INSTRUCTIONS TO FOLLOW
Find where "eapply (gi_quiet s" occurs in the data below, and retype that line and every later line exactly.

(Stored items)
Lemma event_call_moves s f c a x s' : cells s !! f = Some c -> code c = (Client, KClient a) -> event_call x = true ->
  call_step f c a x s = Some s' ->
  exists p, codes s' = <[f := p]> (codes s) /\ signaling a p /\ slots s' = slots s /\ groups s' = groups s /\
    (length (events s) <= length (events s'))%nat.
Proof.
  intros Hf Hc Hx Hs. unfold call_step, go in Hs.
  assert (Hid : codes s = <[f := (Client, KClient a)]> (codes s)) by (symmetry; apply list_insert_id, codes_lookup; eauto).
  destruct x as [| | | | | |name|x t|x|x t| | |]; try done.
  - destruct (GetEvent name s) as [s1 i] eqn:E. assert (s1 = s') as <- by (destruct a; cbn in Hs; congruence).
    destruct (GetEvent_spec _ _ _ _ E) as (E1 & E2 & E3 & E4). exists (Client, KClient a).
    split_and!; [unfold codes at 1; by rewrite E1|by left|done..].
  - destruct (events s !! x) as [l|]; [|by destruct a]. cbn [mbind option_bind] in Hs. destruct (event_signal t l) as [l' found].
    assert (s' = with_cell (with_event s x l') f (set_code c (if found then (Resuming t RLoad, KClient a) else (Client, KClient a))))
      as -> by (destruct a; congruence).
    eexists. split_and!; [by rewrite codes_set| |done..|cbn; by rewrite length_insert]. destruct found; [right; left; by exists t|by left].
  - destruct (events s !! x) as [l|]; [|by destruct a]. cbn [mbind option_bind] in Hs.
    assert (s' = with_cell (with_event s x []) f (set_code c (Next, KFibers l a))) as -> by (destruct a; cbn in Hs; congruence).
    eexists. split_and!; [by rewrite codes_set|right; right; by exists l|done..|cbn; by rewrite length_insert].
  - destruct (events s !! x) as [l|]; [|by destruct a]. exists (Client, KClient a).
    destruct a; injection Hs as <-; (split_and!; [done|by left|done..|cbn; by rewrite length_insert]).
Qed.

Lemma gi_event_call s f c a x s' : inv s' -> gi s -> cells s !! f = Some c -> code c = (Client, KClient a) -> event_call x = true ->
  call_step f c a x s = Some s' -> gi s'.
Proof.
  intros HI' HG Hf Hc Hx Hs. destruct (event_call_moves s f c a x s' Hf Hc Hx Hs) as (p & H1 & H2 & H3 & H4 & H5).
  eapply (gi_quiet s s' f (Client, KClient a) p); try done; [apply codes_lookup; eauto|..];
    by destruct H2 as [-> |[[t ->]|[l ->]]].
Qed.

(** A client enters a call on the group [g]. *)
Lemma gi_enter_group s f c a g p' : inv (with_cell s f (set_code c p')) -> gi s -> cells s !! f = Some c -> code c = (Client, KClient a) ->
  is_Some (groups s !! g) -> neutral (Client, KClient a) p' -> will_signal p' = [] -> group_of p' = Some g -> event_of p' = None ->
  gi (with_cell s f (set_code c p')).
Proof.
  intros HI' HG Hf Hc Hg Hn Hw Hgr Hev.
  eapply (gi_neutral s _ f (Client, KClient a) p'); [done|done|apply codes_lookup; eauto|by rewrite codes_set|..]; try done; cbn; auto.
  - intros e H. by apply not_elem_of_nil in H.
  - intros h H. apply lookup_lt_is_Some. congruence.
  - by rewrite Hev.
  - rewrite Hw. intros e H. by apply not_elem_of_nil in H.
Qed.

EXPECTED ANSWER
  eapply (gi_quiet s s' f (Client, KClient a) p); try done; [apply codes_lookup; eauto|..];
    by destruct H2 as [-> |[[t ->]|[l ->]]].
Qed.

(** A client enters a call on the group [g]. *)
Lemma gi_enter_group s f c a g p' : inv (with_cell s f (set_code c p')) -> gi s -> cells s !! f = Some c -> code c = (Client, KClient a) ->
  is_Some (groups s !! g) -> neutral (Client, KClient a) p' -> will_signal p' = [] -> group_of p' = Some g -> event_of p' = None ->
  gi (with_cell s f (set_code c p')).
Proof.
  intros HI' HG Hf Hc Hg Hn Hw Hgr Hev.
  eapply (gi_neutral s _ f (Client, KClient a) p'); [done|done|apply codes_lookup; eauto|by rewrite codes_set|..]; try done; cbn; auto.
  - intros e H. by apply not_elem_of_nil in H.
  - intros h H. apply lookup_lt_is_Some. congruence.
  - by rewrite Hev.
  - rewrite Hw. intros e H. by apply not_elem_of_nil in H.
Qed.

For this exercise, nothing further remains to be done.